On Mon, 3 Jun 2024 14:29:50 -0700
"Chen, Zide" <zide.c...@intel.com> wrote:

> On 6/3/2024 2:30 AM, Igor Mammedov wrote:
> > On Sat, 1 Jun 2024 23:26:55 +0800
> > Zhao Liu <zhao1....@intel.com> wrote:
> >   
> >> On Fri, May 31, 2024 at 10:13:47AM -0700, Chen, Zide wrote:  
> >>> Date: Fri, 31 May 2024 10:13:47 -0700
> >>> From: "Chen, Zide" <zide.c...@intel.com>
> >>> Subject: Re: [PATCH V2 2/3] target/i386: call cpu_exec_realizefn before
> >>>  x86_cpu_filter_features
> >>>
> >>> On 5/30/2024 11:30 PM, Zhao Liu wrote:    
> >>>> Hi Zide,
> >>>>
> >>>> On Fri, May 24, 2024 at 01:00:16PM -0700, Zide Chen wrote:    
> >>>>> Date: Fri, 24 May 2024 13:00:16 -0700
> >>>>> From: Zide Chen <zide.c...@intel.com>
> >>>>> Subject: [PATCH V2 2/3] target/i386: call cpu_exec_realizefn before
> >>>>>  x86_cpu_filter_features
> >>>>> X-Mailer: git-send-email 2.34.1
> >>>>>
> >>>>> cpu_exec_realizefn which calls the accel-specific realizefn may expand
> >>>>> features.  e.g., some accel-specific options may require extra features
> >>>>> to be enabled, and it's appropriate to expand these features in accel-
> >>>>> specific realizefn.
> >>>>>
> >>>>> One such example is the cpu-pm option, which may add CPUID_EXT_MONITOR.
> >>>>>
> >>>>> Thus, call cpu_exec_realizefn before x86_cpu_filter_features to ensure
> >>>>> that it won't expose features not supported by the host.
> >>>>>
> >>>>> Fixes: 662175b91ff2 ("i386: reorder call to cpu_exec_realizefn")

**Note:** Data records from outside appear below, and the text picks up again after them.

Definition crc32_lines_4_7 : list (list Z) := [
  [0x000000003D6029B07AC0536047A07AD0F580A6C0C8E08F708F40F5A0B220DC10;
   0x30704BC10D1062714AB018A177D03111C5F0ED01F890C4B1BF30BE61825097D1;
   0x60E097825D80BE321A20C4E22740ED5295603142A80018F2EFA06222D2C04B92;
   0x5090DC436DF0F5F32A508F231730A693A5107A8398705333DFD029E3E2B00053;
   0xC1C12F04FCA106B4BB017C64866155D4344189C40921A0744E81DAA473E1F314;
   0xF1B164C5CCD14D758B7137A5B6111E150431C2053951EBB57EF191654391B8D5;
   0xA121B8869C419136DBE1EBE6E681C25654A11E4669C137F62E614D2613016496;
   0x9151F347AC31DAF7EB91A027D6F1899764D1558759B17C371E1106E723712F57;
   0x58F35849659371F922330B291F532299AD73FE899013D739D7B3ADE9EAD38459;
   0x6883138855E33A38124340E82F2369589D03B548A0639CF8E7C3E628DAA3CF98;
   0x3813CFCB0573E67B42D39CAB7FB3B51BCD93690BF0F340BBB7533A6B8A3313DB;
   0x0863840A3503ADBA72A3D76A4FC3FEDAFDE322CAC0830B7A872371AABA43581A;
   0x9932774DA4525EFDE3F2242DDE920D9D6CB2D18D51D2F83D167282ED2B12AB5D;
   0xA9423C8C9422153CD3826FECEEE2465C5CC29A4C61A2B3FC2602C92C1B62E09C;
   0xF9D2E0CFC4B2C97F8312B3AFBE729A1F0C52460F31326FBF7692156F4BF23CDF;
   0xC9A2AB0EF4C282BEB362F86E8E02D1DE3C220DCE0142247E46E25EAE7B82771E;
   0xB1E6B0928C869922CB26E3F2F646CA424466165279063FE23EA6453203C66C82;
   0x8196FB53BCF6D2E3FB56A833C636818374165D93497674230ED60EF333B62743;
   0xD1062710EC660EA0ABC6747096A65DC0248681D019E6A8605E46D2B06326FB00;
   0xE1766CD1DC1645619BB63FB1A6D6160114F6CA112996E3A16E3699715356B0C1;
   0x70279F964D47B6260AE7CCF63787E54685A73956B8C710E6FF676A36C2074386;
   0x4057D4577D37FDE73A97873707F7AE87B5D7729788B75B27CF1721F7F2770847;
   0x10C708142DA721A46A075B74576772C4E547AED4D82787649F87FDB4A2E7D404;
   0x20B743D51DD76A655A7710B567173905D537E515E857CCA5AFF7B67592979FC5;
   0xE915E8DBD475C16B93D5BBBBAEB5920B1C954E1B21F567AB66551D7B5B3534CB;
   0xD965A31AE4058AAAA3A5F07A9EC5D9CA2CE505DA11852C6A562556BA6B457F0A;
   0x89F57F59B49556E9F3352C39CE5505897C75D9994115F02906B58AF93BD5A349;
   0xB985349884E51D28C34567F8FE254E484C0592587165BBE836C5C1380BA5E888;
   0x28D4C7DF15B4EE6F521494BF6F74BD0FDD54611FE03448AFA794327F9AF41BCF;
   0x18A48C1E25C4A5AE6264DF7E5F04F6CEED242ADED044036E97E479BEAA84500E;
   0x4834505D755479ED32F4033D0F942A8DBDB4F69D80D4DF2DC774A5FDFA148C4D;
   0x78441B9C4524322C028448FC3FE4614C8DC4BD5CB0A494ECF704EE3CCA64C78C];
  [0x00000000CB5CD3A54DC8A10B869472AE9B91421650CD91B3D659E31D1D0530B8;
   0xEC53826D270F51C8A19B23666AC7F0C377C2C07BBC9E13DE3A0A6170F156B2D5;
   0x03D6029BC88AD13E4E1EA390854270359847408D531B9328D58FE1861ED33223;
   0xEF8580F624D95353A24D21FD6911F2587414C2E0BF48114539DC63EBF280B04E;
   0x07AC0536CCF0D6934A64A43D813877989C3D472057619485D1F5E62B1AA9358E;
   0xEBFF875B20A354FEA63726506D6BF5F5706EC54DBB3216E83DA66446F6FAB7E3;
   0x047A07ADCF26D40849B2A6A682EE75039FEB45BB54B7961ED223E4B0197F3715;
   0xE82985C023755665A5E124CB6EBDF76E73B8C7D6B8E414733E7066DDF52CB578;
   0x0F580A6CC404D9C94290AB6789CC78C294C9487A5F959BDFD901E971125D3AD4;
   0xE30B880128575BA4AEC3290A659FFAAF789ACA17B3C619B235526B1CFE0EB8B9;
   0x0C8E08F7C7D2DB524146A9FC8A1A7A59971F4AE15C439944DAD7EBEA118B384F;
   0xE0DD8A9A2B81593FAD152B916649F8347B4CC88CB0101B2936846987FDD8BA22;
   0x08F40F5AC3A8DCFF453CAE518E607DF493654D4C58399EE9DEADEC4715F13FE2;
   0xE4A78D372FFB5E92A96F2C3C6233FF997F36CF21B46A1C8432FE6E2AF9A2BD8F;
   0x0B220DC1C07EDE6446EAACCA8DB67F6F90B34FD75BEF9C72DD7BEEDC16273D79;
   0xE7718FAC2C2D5C09AAB92EA761E5FD027CE0CDBAB7BC1E1F31286CB1FA74BF14;
   0x1EB014D8D5ECC77D5378B5D398246676852156CE4E7D856BC8E9F7C503B52460;
   0xF2E396B539BF4510BF2B37BE7477E41B6972D4A3A22E070624BA75A8EFE6A60D;
   0x1D661643D63AC5E650AEB7489BF264ED86F754554DAB87F0CB3FF55E006326FB;
   0xF135942E3A69478BBCFD352577A1E6806AA4D638A1F8059D276C7733EC30A496;
   0x191C11EED240C24B54D4B0E59F886340828D53F849D1805DCF45F2F304192156;
   0xF54F93833E134026B887328873DBE12D6EDED195A58202302316709EE84AA33B;
   0x1ACA1375D196C0D05702B27E9C5E61DB815B51634A0782C6CC93F06807CF23CD;
   0xF69991183DC542BDBB513013700DE3B66D08D30EA65400AB20C07205EB9CA1A0;
   0x11E81EB4DAB4CD115C20BFBF977C6C1A8A795CA241258F07C7B1FDA90CED2E0C;
   0xFDBB9CD936E74F7CB0733DD27B2FEE77662ADECFAD760D6A2BE27FC4E0BEAC61;
   0x123E1C2FD962CF8A5FF6BD2494AA6E8189AF5E3942F38D9CC467FF320F3B2C97;
   0xFE6D9E4235314DE7B3A53F4978F9ECEC65FCDC54AEA00FF128347D5FE368AEFA;
   0x16441B82DD18C8275B8CBA8990D0692C8DD5599446898A31C01DF89F0B412B3A;
   0xFA1799EF314B4A4AB7DF38E47C83EB416186DBF9AADA085C2C4E7AF2E712A957;
   0x15921919DECECABC585AB81293066BB78E035B0F455F88AAC3CBFA04089729A1;
   0xF9C19B74329D48D1B4093A7F7F55E9DA6250D962A90C0AC72F987869E4C4ABCC];
  [0x00000000A6770BB4979F112931E81A9DF44F241352382FA763D0353AC5A73E8E;
   0x33EF4E67959845D3A4705F4E020754FAC7A06A7461D761C0503F7B5DF64870E9;
   0x67DE9CCEC1A9977AF0418DE7563686539391B8DD35E6B369040EA9F4A279A240;
   0x5431D2A9F246D91DC3AEC38065D9C834A07EF6BA0609FD0E37E1E7939196EC27;
   0xCFBD399C69CA3228582228B5FE5523013BF21D8F9D85163BAC6D0CA60A1A0712;
   0xFC5277FB5A257C4F6BCD66D2CDBA6D66081D53E8AE6A585C9F8242C139F54975;
   0xA863A5520E14AEE63FFCB47B998BBFCF5C2C8141FA5B8AF5CBB390686DC49BDC;
   0x9B8CEB353DFBE0810C13FA1CAA64F1A86FC3CF26C9B4C492F85CDE0F5E2BD5BB;
   0x440B7579E27C7ECDD394645075E36FE4B044516A16335ADE27DB404381AC4BF7;
   0x77E43B1ED19330AAE07B2A37460C218383AB1F0D25DC14B914340E24B2430590;
   0x23D5E9B785A2E203B44AF89E123DF32AD79ACDA471EDC6104005DC8DE672D739;
   0x103AA7D0B64DAC6487A5B6F921D2BD4DE47583C34202887773EA92EAD59D995E;
   0x8BB64CE52DC147511C295DCCBA5E56787FF968F6D98E6342E86679DF4E11726B;
   0xB85902821E2E09362FC613AB89B1181F4C162691EA612D25DB8937B87DFE3C0C;
   0xEC68D02B4A1FDB9F7BF7C102DD80CAB61827F438BE50FF8C8FB8E51129CFEEA5;
   0xDF879E4C79F095F848188F65EE6F84D12BC8BA5F8DBFB1EBBC57AB761A20A0C2;
   0x8816EAF22E61E1461F89FBDBB9FEF06F7C59CEE1DA2EC555EBC6DFC84DB1D47C;
   0xBBF9A4951D8EAF212C66B5BC8A11BE084FB68086E9C18B32D82991AF7E5E9A1B;
   0xEFC8763C49BF7D8878576715DE206CA11B87522FBDF0599B8C1843062A6F48B2;
   0xDC27385B7A5033EF4BB82972EDCF22C628681C488E1F17FCBFF70D61198006D5;
   0x47ABD36EE1DCD8DAD034C2477643C9F3B3E4F77D1593FCC9247BE654820CEDE0;
   0x74449D09D23396BDE3DB8C2045AC8794800BB91A267CB2AE1794A833B1E3A387;
   0x20754FA086024414B7EA5E89119D553DD43A6BB3724D600743A57A9AE5D2712E;
   0x139A01C7B5ED0A73840510EE22721B5AE7D525D441A22E60704A34FDD63D3F49;
   0xCC1D9F8B6A6A943F5B828EA2FDF585163852BB989E25B02CAFCDAAB109BAA105;
   0xFFF2D1EC5985DA58686DC0C5CE1ACB710BBDF5FFADCAFE4B9C22E4D63A55EF62;
   0xABC303450DB408F13C5C126C9A2B19D85F8C2756F9FB2CE2C813367F6E643DCB;
   0x982C4D223E5B46960FB35C0BA9C457BF6C636931CA146285FBFC78185D8B73AC;
   0x03A0A617A5D7ADA3943FB73E3248BC8AF7EF8204519889B06070932DC6079899;
   0x304FE8709638E3C4A7D0F95901A7F2EDC400CC636277C7D7539FDD4AF5E8D6FE;
   0x647E3AD9C209316DF3E12BF05596204490311ECA3646157E07AE0FE3A1D90457;
   0x579174BEF1E67F0AC00E659766796E23A3DE50AD05A95B193441418492364A30];
  [0x00000000CCAA009E4225077D8E8F07E3844A0EFA48E00E64C66F09870AC50919;
   0xD3E51BB51F4F1B2B91C01CC85D6A1C5657AF154F9B0515D1158A1232D92012AC;
   0x7CBB312BB01131B53E9E3656F23436C8F8F13FD1345B3F4FBAD438AC767E3832;
   0xAF5E2A9E63F42A00ED7B2DE321D12D7D2B142464E7BE24FA69312319A59B2387;
   0xF976625635DC62C8BB53652B77F965B57D3C6CACB1966C323F196BD1F3B36B4F;
   0x2A9379E3E639797D68B67E9EA41C7E00AED9771962737787ECFC7064205670FA;
   0x85CD537D496753E3C7E854000B42549E01875D87CD2D5D1943A25AFA8F085A64;
   0x562848C89A824856140D4FB5D8A74F2BD26246321EC846AC9047414F5CED41D1;
   0x299DC2EDE537C2736BB8C590A712C50EADD7CC17617DCC89EFF2CB6A2358CBF4;
   0xFA78D95836D2D9C6B85DDE2574F7DEBB7E32D7A2B298D73C3C17D0DFF0BDD041;
   0x5526F3C6998CF3581703F4BBDBA9F425D16CFD3C1DC6FDA29349FA415FE3FADF;
   0x86C3E8734A69E8EDC4E6EF0E084CEF900289E689CE23E61740ACE1F48C06E16A;
   0xD0EBA0BB1C41A02592CEA7C65E64A75854A1AE41980BAEDF1684A93CDA2EA9A2;
   0x030EBB0ECFA4BB90412BBC738D81BCED8744B5F44BEEB56AC561B28909CBB217;
   0xAC50919060FA910EEE7596ED22DF9673281A9F6AE4B09FF46A3F9817A6959889;
   0x7FB58A25B31F8ABB3D908D58F13A8DC6FBFF84DF37558441B9DA83A27570833C;
   0x533B85DA9F918544111E82A7DDB48239D7718B201BDB8BBE95548C5D59FE8CC3;
   0x80DE9E6F4C749EF1C2FB99120E51998C04949095C83E900B46B197E88A1B9776;
   0x2F80B4F1E32AB46F6DA5B38CA10FB312ABCABA0B6760BA95E9EFBD762545BDE8;
   0xFC65AF4430CFAFDABE40A83972EAA8A7782FA1BEB485A1203A0AA6C3F6A0A65D;
   0xAA4DE78C66E7E712E868E0F124C2E06F2E07E976E2ADE9E86C22EE0BA088EE95;
   0x79A8FC39B502FCA73B8DFB44F727FBDAFDE2F2C33148F25DBFC7F5BE736DF520;
   0xD6F6D6A71A5CD63994D3D1DA5879D14452BCD85D9E16D8C31099DF20DC33DFBE;
   0x0513CD12C9B9CD8C4736CA6F8B9CCAF18159C3E84DF3C376C37CC4950FD6C40B;
   0x7AA64737B60C47A93883404AF42940D4FEEC49CD32464953BCC94EB070634E2E;
   0xA9435C8265E95C1CEB665BFF27CC5B612D095278E1A352E66F2C5505A386559B;
   0x061D761CCAB7768244387161889271FF825778E64EFD7878C0727F9B0CD87F05;
   0xD5F86DA919526D3797DD6AD45B776A4A51B263539D1863CD1397642EDF3D64B0;
   0x83D025614F7A25FFC1F5221C0D5F2282079A2B9BCB302B0545BF2CE689152C78;
   0x50353ED49C9F3E4A121039A9DEBA3937D47F302E18D530B0965A37535AF037CD;
   0xFF6B144A33C114D4BD4E133771E413A97B211AB0B78B1A2E39041DCDF5AE1D53;
   0x2C8E0FFFE0240F616EAB0882A201081CA8C40105646E019BEAE10678264B06E6]].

> >>>>> Suggested-by: Xiaoyao Li <xiaoyao...@intel.com>
> >>>>> Signed-off-by: Zide Chen <zide.c...@intel.com>
> >>>>> ---
> >>>>>  target/i386/cpu.c         | 24 ++++++++++++------------
> >>>>>  target/i386/kvm/kvm-cpu.c |  1 -
> >>>>>  2 files changed, 12 insertions(+), 13 deletions(-)
> >>>>>
> >>>>> diff --git a/target/i386/cpu.c b/target/i386/cpu.c
> >>>>> index bc2dceb647fa..a1c1c785bd2f 100644
> >>>>> --- a/target/i386/cpu.c
> >>>>> +++ b/target/i386/cpu.c
> >>>>> @@ -7604,6 +7604,18 @@ static void x86_cpu_realizefn(DeviceState *dev, 
> >>>>> Error **errp)
> >>>>>          }
> >>>>>      }
> >>>>>  
> >>>>> +    /*
> >>>>> +     * note: the call to the framework needs to happen after feature 
> >>>>> expansion,
> >>>>> +     * but before the checks/modifications to ucode_rev, mwait, 
> >>>>> phys_bits.
> >>>>> +     * These may be set by the accel-specific code,
> >>>>> +     * and the results are subsequently checked / assumed in this 
> >>>>> function.
> >>>>> +     */
> >>>>> +    cpu_exec_realizefn(cs, &local_err);
> >>>>> +    if (local_err != NULL) {
> >>>>> +        error_propagate(errp, local_err);
> >>>>> +        return;
> >>>>> +    }
> >>>>> +
> >>>>>      x86_cpu_filter_features(cpu, cpu->check_cpuid || 
> >>>>> cpu->enforce_cpuid);    
> >>>>
> >>>> For your case, which sets cpu-pm=on via overcommit, then
> >>>> x86_cpu_filter_features() will complain that mwait is not supported.
> >>>>
> >>>> Such warning is not necessary, because the purpose of overcommit (from
> >>>> code) is only to support mwait when possible, not to commit to support
> >>>> mwait in Guest.
> >>>>
> >>>> Additionally, I understand x86_cpu_filter_features() is primarily
> >>>> intended to filter features configured by the user,     
> >>>
> >>> Yes, that's why this patches intends to let x86_cpu_filter_features()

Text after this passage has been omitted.